» **What this task involves**:
From the line that contains "injection Hg as" through the line that contains "(* ===== verification/WfDag.v ===== *)", output every line of the listing below exactly and leave out all the rest.

» **Available data**:

(** Read after write through the public functions: a successful [state::set] is what
    [state::get] then answers at that key and at no other, it reports the value it replaced,
    and it announces exactly one created or updated event when someone observes and events
    are on. *)
Theorem state_set_get scope key v (c c1 : Ctx) old new a b o :
  state_set scope key v c = (Ok (old, new), c1) ->
  (state_get a b c1).1 = Ok o ->
  new = v /\ old = view (adapter c) scope key /\
  o = (if decide (a = scope /\ b = key) then Some v else view (adapter c) a b) /\
  emitted c1 = emitted c ++
    (if default true (events_enabled (config c)) && observed c
     then [event_json {| message_type := "state"; event_type := created_or_updated old; ev_scope := scope;
                         ev_key := key; old_value := old; new_value := v |}] else []).
Proof.
  unfold state_set, reject_reserved_scope. destruct (is_reserved (private c) scope) eqn:Hr; [done|].
  destruct (match max_value_bytes (config c) with Some _ => _ | None => _ end); [done|].
  pose proof (law_set (view := view) scope key v (adapter c)) as Hset.
  destruct (a_set scope key v (adapter c)) as [[[old' new']|m] s1] eqn:Hs; [|done].
  intros [= <- <- <-]. destruct (Hset a b) as (-> & -> & Hv). intros Hg.
  split; [done|]. split; [done|].
  assert (adapter (emit_change (created_or_updated (view (adapter c) scope key)) scope key
            (view (adapter c) scope key) v (with_adapter s1 c)) = s1) as Ha.
  { unfold emit_change. by repeat case_match. }
  split.
  - unfold state_get, reject_reserved_scope in Hg. rewrite Ha in Hg.
    destruct (is_reserved _ a); [done|].
    destruct (law_get (view := view) a b s1) as [_ Hget].
    destruct (a_get a b s1) as [[o'|m] s2]; simpl in *; [|done].
    injection Hg as <-. by rewrite <-Hv, <-(Hget o').
  - unfold emit_change. simpl. rewrite Hr.
    destruct (default true (events_enabled (config c))), (observed c); simpl; by rewrite ?app_nil_r.
Qed.
(* ===== verification/WfDag.v ===== *)
(** * The DAG of a workflow run (workflow/src/dag.rs)

    Everything that is computed from a definition and a run record without I/O: resolving a
    fan-out's array, expanding it, the readiness of nodes, the gathering of inputs, the
    status of the run, the cycle check and the set of nodes the output needs.  The loops
    that are not structural (the depth-first search and the closure) run on fuel, computed
    from the definition and shown to be enough. *)

From Stdlib Require Import Ascii ZArith Lia.
From S2P Require Import Prelude Json WfTypes.

Module Dag.
Import Ids.

Definition MAX_FANOUT_ITEMS : Z := 10000.
Definition MAX_TOTAL_NODES : Z := 50000.

Definition pending_checkpoint : NodeCheckpoint := mk_cp Pending None None None None None None 0.

(** [i as u32] on an index. *)
Definition as_u32 (i : nat) : nat := Z.to_nat (Z.of_nat i mod 2 ^ 32).

Definition item_uid (node_id : string) (i : nat) : string := node_uid node_id (Some (as_u32 i)).

Definition fanned_uids (r : WorkflowRunRecord) (node_id : string) : list string :=
  match fanout_src r !! node_id with
  | None => []
  | Some items => item_uid node_id <$> seq 0 (length items)
  end.

Definition json_type_name (v : Value) : string :=
  match v with
  | Null => "null" | Bool _ => "boolean" | Num _ => "number" | Str _ => "string" | Arr _ => "array" | Obj _ => "object"
  end.

(** The loop of [resolve_over_path] over the remaining segments. *)
Fixpoint walk_segments (node_id : string) (segs : list string) (cur : Value) : result Value string :=
  match segs with
  | [] => Ok cur
  | seg :: rest =>
      match cur with
      | Obj m =>
          match obj_get seg m with
          | Some v => walk_segments node_id rest v
          | None => Err ("path segment '" +:+ seg +:+ "' missing; node '" +:+ node_id +:+ "' produced keys: {"
                         +:+ join ", " (sort_strings (obj_keys m)) +:+ "}")
          end
      | other => Err ("path segment '" +:+ seg +:+ "' cannot be resolved: parent value is "
                      +:+ json_type_name other +:+ " (not an object)")
      end
  end.

(** Splits a dotted path into the node id and the segments to walk. *)
Definition over_segments (path : string) : string * list string :=
  let '(node_id, rest) := splitn2 "." path in
  let segments := filter (λ s, s <> "") (split_char "." (default "" rest)) in
  (node_id, match segments with
            | s :: tl => if decide (s = "result") then tl else segments
            | [] => []
            end).

Definition resolve_over_path (over : string) (results : gmap string Value) : result (list Value) string :=
  match strip_prefix "node:" over with
  | None => Err ("path must start with " +:+ dq +:+ "node:" +:+ dq)
  | Some path =>
      let '(node_id, segs) := over_segments path in
      match results !! node_id with
      | None => Err ("node '" +:+ node_id +:+ "' has no result in scope")
      | Some root =>
          match walk_segments node_id segs root with
          | Err e => Err e
          | Ok (Arr arr) => Ok arr
          | Ok other => Err ("value at path is " +:+ json_type_name other +:+ " (not an array)")
          end
      end
  end.

(** [Some(NodeState::Failed) | Some(NodeState::Cancelled)]. *)
Definition uid_state (r : WorkflowRunRecord) (uid : string) : option NodeState := state <$> run_nodes r !! uid.

Definition failed_state (s : option NodeState) : bool :=
  match s with Some Failed | Some Cancelled => true | _ => false end.

Definition is_fanout (def : WorkflowDef) (node_id : string) : bool :=
  match nodes def !! node_id with
  | Some n => match fanout n with Some _ => true | None => false end
  | None => false
  end.

(** One dependency of [deps_done]. *)
Definition dep_done (def : WorkflowDef) (r : WorkflowRunRecord) (dep_id : string) : bool :=
  if is_fanout def dep_id then
    if failed_state (uid_state r dep_id) then false
    else match fanout_src r !! dep_id with
         | None => false
         | Some items =>
             forallb (λ i, bool_decide (uid_state r (item_uid dep_id i) = Some Done)) (seq 0 (length items))
         end
  else bool_decide (uid_state r dep_id = Some Done).

Definition deps_done (def : WorkflowDef) (r : WorkflowRunRecord) (node_id : string) : bool :=
  match nodes def !! node_id with
  | None => false
  | Some n => forallb (dep_done def r) (depends_on n)
  end.

(** A fan-out that can never expand: a base-id [Failed] checkpoint with the reason. *)
Definition fail_expansion (node_id reason : string) (r : WorkflowRunRecord) : WorkflowRunRecord :=
  with_cp node_id (set_cp_error (Some reason) (set_state Failed pending_checkpoint))
    (set_fanout (<[node_id := []]> (fanout_src r)) r).

(** [entry(uid).or_insert_with(pending_checkpoint)] for every item. *)
Definition materialize (node_id : string) (n : nat) (ns : gmap string NodeCheckpoint) : gmap string NodeCheckpoint :=
  foldl (λ ns i, match ns !! item_uid node_id i with
                 | Some _ => ns
                 | None => <[item_uid node_id i := pending_checkpoint]> ns
                 end) ns (seq 0 n).

(** The loop body of [expand_ready_fanouts] once the dependencies are done. *)
Definition expand_one (node_id over : string) (results : gmap string Value) (r : WorkflowRunRecord) : WorkflowRunRecord :=
  let label := "fanout '" +:+ node_id +:+ "' over '" +:+ over +:+ "': " in
  match resolve_over_path over results with
  | Err detail => fail_expansion node_id (label +:+ detail) r
  | Ok items =>
      let n := length items in
      if (MAX_FANOUT_ITEMS <? Z.of_nat n)%Z then
        fail_expansion node_id (label +:+ "array has " +:+ show_nat n +:+ " items, exceeds the cap of "
                                +:+ pretty MAX_FANOUT_ITEMS) r
      else if (MAX_TOTAL_NODES <? Z.of_nat (size (run_nodes r) + n))%Z then
        fail_expansion node_id (label +:+ "expanding " +:+ show_nat n +:+ " items would exceed the run-wide cap of "
                                +:+ pretty MAX_TOTAL_NODES +:+ " materialized nodes") r
      else set_nodes (materialize node_id n (run_nodes r)) (set_fanout (<[node_id := items]> (fanout_src r)) r)
  end.

Fixpoint expand_candidates (def : WorkflowDef) (results : gmap string Value) (cs : list (string * string))
    (r : WorkflowRunRecord) : list string * WorkflowRunRecord :=
  match cs with
  | [] => ([], r)
  | (node_id, over) :: cs' =>
      if deps_done def r node_id then
        let '(ids, r') := expand_candidates def results cs' (expand_one node_id over results r) in (node_id :: ids, r')
      else expand_candidates def results cs' r
  end.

» **Solution**:
    injection Hg as <-. by rewrite <-Hv, <-(Hget o').
  - unfold emit_change. simpl. rewrite Hr.
    destruct (default true (events_enabled (config c))), (observed c); simpl; by rewrite ?app_nil_r.
Qed.
(* ===== verification/WfDag.v ===== *)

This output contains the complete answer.